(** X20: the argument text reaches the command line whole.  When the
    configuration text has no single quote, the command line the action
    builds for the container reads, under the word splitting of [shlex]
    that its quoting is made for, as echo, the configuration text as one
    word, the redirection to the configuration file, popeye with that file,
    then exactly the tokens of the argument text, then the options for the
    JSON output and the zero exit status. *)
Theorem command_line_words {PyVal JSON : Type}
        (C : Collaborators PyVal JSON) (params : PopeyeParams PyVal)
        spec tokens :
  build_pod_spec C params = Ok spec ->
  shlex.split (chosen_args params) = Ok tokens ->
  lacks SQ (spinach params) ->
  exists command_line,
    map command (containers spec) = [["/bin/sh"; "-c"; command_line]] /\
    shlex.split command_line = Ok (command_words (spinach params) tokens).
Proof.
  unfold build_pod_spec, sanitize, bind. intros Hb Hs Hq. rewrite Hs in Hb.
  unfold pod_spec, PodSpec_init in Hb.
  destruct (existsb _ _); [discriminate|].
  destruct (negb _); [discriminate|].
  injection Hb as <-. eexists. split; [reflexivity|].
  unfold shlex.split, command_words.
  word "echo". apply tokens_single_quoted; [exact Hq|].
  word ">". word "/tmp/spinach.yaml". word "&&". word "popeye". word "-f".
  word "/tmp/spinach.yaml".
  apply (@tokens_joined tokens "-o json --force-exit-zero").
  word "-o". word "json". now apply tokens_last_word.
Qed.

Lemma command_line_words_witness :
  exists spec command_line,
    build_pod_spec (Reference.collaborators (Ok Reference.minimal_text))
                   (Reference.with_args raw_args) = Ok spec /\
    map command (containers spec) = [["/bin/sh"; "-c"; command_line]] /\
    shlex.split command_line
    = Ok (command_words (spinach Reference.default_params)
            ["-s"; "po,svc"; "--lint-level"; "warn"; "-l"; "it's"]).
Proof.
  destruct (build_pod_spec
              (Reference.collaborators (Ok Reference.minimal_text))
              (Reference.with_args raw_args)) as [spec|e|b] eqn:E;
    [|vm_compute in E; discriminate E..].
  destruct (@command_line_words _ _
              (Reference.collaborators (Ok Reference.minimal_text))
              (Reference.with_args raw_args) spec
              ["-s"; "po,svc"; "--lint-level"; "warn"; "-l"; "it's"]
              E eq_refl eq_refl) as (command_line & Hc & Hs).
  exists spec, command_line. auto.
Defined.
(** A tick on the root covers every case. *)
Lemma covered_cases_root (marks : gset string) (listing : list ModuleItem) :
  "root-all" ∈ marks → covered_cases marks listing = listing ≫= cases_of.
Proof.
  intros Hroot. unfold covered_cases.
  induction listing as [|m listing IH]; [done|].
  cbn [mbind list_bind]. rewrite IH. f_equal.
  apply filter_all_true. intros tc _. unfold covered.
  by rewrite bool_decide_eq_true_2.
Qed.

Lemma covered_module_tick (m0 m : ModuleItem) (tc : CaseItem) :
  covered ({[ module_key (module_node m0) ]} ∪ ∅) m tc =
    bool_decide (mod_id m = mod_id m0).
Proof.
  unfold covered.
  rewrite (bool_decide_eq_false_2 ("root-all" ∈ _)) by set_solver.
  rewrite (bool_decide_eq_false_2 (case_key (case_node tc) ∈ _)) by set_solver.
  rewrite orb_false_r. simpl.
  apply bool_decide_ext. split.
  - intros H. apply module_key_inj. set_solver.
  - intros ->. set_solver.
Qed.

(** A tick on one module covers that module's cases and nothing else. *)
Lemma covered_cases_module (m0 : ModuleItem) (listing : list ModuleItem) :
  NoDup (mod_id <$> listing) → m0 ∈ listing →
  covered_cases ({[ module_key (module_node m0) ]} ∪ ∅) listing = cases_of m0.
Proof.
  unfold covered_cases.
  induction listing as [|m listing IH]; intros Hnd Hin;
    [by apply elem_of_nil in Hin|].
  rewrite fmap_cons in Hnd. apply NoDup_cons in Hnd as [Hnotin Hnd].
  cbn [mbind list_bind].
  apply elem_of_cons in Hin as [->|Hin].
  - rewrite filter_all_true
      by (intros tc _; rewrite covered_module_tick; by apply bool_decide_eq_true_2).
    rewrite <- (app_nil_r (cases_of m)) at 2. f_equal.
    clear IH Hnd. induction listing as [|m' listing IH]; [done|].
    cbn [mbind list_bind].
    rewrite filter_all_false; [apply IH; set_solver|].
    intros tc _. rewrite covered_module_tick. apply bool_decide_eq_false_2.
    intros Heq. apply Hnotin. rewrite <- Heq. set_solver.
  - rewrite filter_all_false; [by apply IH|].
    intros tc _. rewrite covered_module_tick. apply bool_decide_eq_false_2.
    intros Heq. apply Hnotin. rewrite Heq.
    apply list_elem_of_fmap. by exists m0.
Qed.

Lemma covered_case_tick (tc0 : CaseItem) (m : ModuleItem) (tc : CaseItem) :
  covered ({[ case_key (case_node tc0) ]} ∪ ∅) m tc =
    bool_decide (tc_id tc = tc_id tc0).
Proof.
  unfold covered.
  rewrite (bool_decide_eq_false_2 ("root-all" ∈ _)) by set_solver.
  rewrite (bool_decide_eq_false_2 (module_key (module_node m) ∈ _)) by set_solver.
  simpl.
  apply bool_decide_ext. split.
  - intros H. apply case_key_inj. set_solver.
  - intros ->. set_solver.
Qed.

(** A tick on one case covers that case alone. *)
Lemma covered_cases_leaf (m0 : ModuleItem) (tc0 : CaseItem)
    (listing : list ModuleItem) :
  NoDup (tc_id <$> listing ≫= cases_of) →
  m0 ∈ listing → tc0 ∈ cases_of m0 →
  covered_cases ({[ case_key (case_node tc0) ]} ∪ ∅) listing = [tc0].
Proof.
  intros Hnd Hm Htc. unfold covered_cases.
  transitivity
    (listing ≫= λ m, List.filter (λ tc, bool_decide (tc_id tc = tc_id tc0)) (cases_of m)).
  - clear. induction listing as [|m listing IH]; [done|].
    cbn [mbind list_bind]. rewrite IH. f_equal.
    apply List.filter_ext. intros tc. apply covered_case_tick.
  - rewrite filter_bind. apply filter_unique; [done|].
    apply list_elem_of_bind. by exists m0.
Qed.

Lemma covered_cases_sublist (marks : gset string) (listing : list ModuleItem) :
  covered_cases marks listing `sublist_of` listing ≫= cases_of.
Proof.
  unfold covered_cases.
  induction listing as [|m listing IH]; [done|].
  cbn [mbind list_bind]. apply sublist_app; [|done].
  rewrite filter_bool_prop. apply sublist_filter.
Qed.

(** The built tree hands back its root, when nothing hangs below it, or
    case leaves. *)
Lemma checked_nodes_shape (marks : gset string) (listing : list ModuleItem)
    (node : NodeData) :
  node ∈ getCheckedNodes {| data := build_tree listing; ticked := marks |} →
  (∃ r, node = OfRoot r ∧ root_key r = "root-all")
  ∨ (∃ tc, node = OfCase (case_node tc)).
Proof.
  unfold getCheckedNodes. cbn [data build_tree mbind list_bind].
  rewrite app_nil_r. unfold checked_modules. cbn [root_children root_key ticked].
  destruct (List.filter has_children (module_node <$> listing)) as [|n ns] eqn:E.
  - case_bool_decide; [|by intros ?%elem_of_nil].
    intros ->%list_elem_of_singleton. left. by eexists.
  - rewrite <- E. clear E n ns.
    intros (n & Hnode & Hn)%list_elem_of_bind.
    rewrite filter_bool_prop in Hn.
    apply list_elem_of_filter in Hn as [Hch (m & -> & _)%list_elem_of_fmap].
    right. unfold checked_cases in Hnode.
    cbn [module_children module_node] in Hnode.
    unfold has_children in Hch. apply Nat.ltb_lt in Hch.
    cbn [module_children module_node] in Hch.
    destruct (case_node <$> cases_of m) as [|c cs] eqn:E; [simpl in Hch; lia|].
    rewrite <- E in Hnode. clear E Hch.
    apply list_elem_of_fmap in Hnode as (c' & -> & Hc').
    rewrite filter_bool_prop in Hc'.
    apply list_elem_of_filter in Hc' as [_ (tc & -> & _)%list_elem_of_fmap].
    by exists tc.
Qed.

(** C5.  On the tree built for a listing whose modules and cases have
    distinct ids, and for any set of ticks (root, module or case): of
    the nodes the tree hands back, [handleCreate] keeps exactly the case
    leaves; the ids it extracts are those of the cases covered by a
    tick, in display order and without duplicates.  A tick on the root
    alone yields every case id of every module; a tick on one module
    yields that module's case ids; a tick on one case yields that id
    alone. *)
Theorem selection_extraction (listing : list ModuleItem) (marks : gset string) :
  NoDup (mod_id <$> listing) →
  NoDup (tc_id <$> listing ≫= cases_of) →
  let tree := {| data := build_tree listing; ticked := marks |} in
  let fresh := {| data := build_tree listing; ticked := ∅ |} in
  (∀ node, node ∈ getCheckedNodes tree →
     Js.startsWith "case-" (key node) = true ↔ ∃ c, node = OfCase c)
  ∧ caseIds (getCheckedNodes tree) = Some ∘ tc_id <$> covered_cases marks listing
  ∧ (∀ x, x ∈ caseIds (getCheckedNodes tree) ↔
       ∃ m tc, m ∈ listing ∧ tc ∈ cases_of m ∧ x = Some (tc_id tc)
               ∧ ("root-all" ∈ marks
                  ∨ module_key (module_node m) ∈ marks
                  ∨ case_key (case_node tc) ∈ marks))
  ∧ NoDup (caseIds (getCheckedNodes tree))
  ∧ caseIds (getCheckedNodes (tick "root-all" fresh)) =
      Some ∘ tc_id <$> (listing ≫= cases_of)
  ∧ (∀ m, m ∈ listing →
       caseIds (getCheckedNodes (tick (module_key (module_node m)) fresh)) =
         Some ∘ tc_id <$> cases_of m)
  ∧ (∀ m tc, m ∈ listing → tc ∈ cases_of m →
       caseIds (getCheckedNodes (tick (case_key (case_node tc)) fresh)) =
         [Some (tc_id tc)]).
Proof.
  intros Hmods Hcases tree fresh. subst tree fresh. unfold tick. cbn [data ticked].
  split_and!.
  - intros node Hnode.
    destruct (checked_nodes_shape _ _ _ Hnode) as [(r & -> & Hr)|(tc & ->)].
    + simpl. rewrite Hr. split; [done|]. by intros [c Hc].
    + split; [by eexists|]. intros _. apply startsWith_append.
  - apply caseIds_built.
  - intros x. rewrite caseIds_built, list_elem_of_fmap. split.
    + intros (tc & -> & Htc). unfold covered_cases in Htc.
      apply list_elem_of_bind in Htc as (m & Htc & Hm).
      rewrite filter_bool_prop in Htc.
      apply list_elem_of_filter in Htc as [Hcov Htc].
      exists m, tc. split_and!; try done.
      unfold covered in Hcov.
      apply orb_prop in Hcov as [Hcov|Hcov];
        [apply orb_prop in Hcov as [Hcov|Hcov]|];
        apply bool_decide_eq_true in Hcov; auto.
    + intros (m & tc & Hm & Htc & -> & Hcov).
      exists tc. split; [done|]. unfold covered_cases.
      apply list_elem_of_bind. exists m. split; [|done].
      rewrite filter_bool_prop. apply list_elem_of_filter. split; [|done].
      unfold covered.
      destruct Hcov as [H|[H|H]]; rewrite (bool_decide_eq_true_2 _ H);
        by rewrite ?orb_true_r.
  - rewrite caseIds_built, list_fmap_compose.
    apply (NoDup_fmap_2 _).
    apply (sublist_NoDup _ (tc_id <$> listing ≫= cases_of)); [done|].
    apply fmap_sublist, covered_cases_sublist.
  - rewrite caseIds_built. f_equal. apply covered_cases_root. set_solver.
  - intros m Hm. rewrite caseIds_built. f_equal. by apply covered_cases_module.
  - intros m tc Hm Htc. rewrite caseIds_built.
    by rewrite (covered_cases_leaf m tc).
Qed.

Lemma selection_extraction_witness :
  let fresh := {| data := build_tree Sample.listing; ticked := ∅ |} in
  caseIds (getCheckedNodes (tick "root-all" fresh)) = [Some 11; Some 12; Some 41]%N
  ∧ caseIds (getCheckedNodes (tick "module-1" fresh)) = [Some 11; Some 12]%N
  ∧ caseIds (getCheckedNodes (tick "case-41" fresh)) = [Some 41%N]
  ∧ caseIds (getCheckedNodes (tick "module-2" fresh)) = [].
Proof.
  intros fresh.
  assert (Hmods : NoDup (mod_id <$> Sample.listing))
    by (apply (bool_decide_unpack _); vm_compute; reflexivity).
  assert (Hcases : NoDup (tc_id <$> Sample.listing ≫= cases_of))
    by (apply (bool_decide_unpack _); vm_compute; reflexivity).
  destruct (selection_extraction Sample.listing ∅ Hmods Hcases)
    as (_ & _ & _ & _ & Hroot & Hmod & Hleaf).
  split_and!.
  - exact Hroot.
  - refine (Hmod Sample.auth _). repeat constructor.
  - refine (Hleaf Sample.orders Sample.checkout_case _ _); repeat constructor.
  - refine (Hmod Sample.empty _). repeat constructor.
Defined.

**WORK REQUEST**
Select every line of the records holding the string "gset".

**RESULT**
Lemma covered_cases_root (marks : gset string) (listing : list ModuleItem) :
Lemma covered_cases_sublist (marks : gset string) (listing : list ModuleItem) :
Lemma checked_nodes_shape (marks : gset string) (listing : list ModuleItem)
Theorem selection_extraction (listing : list ModuleItem) (marks : gset string) :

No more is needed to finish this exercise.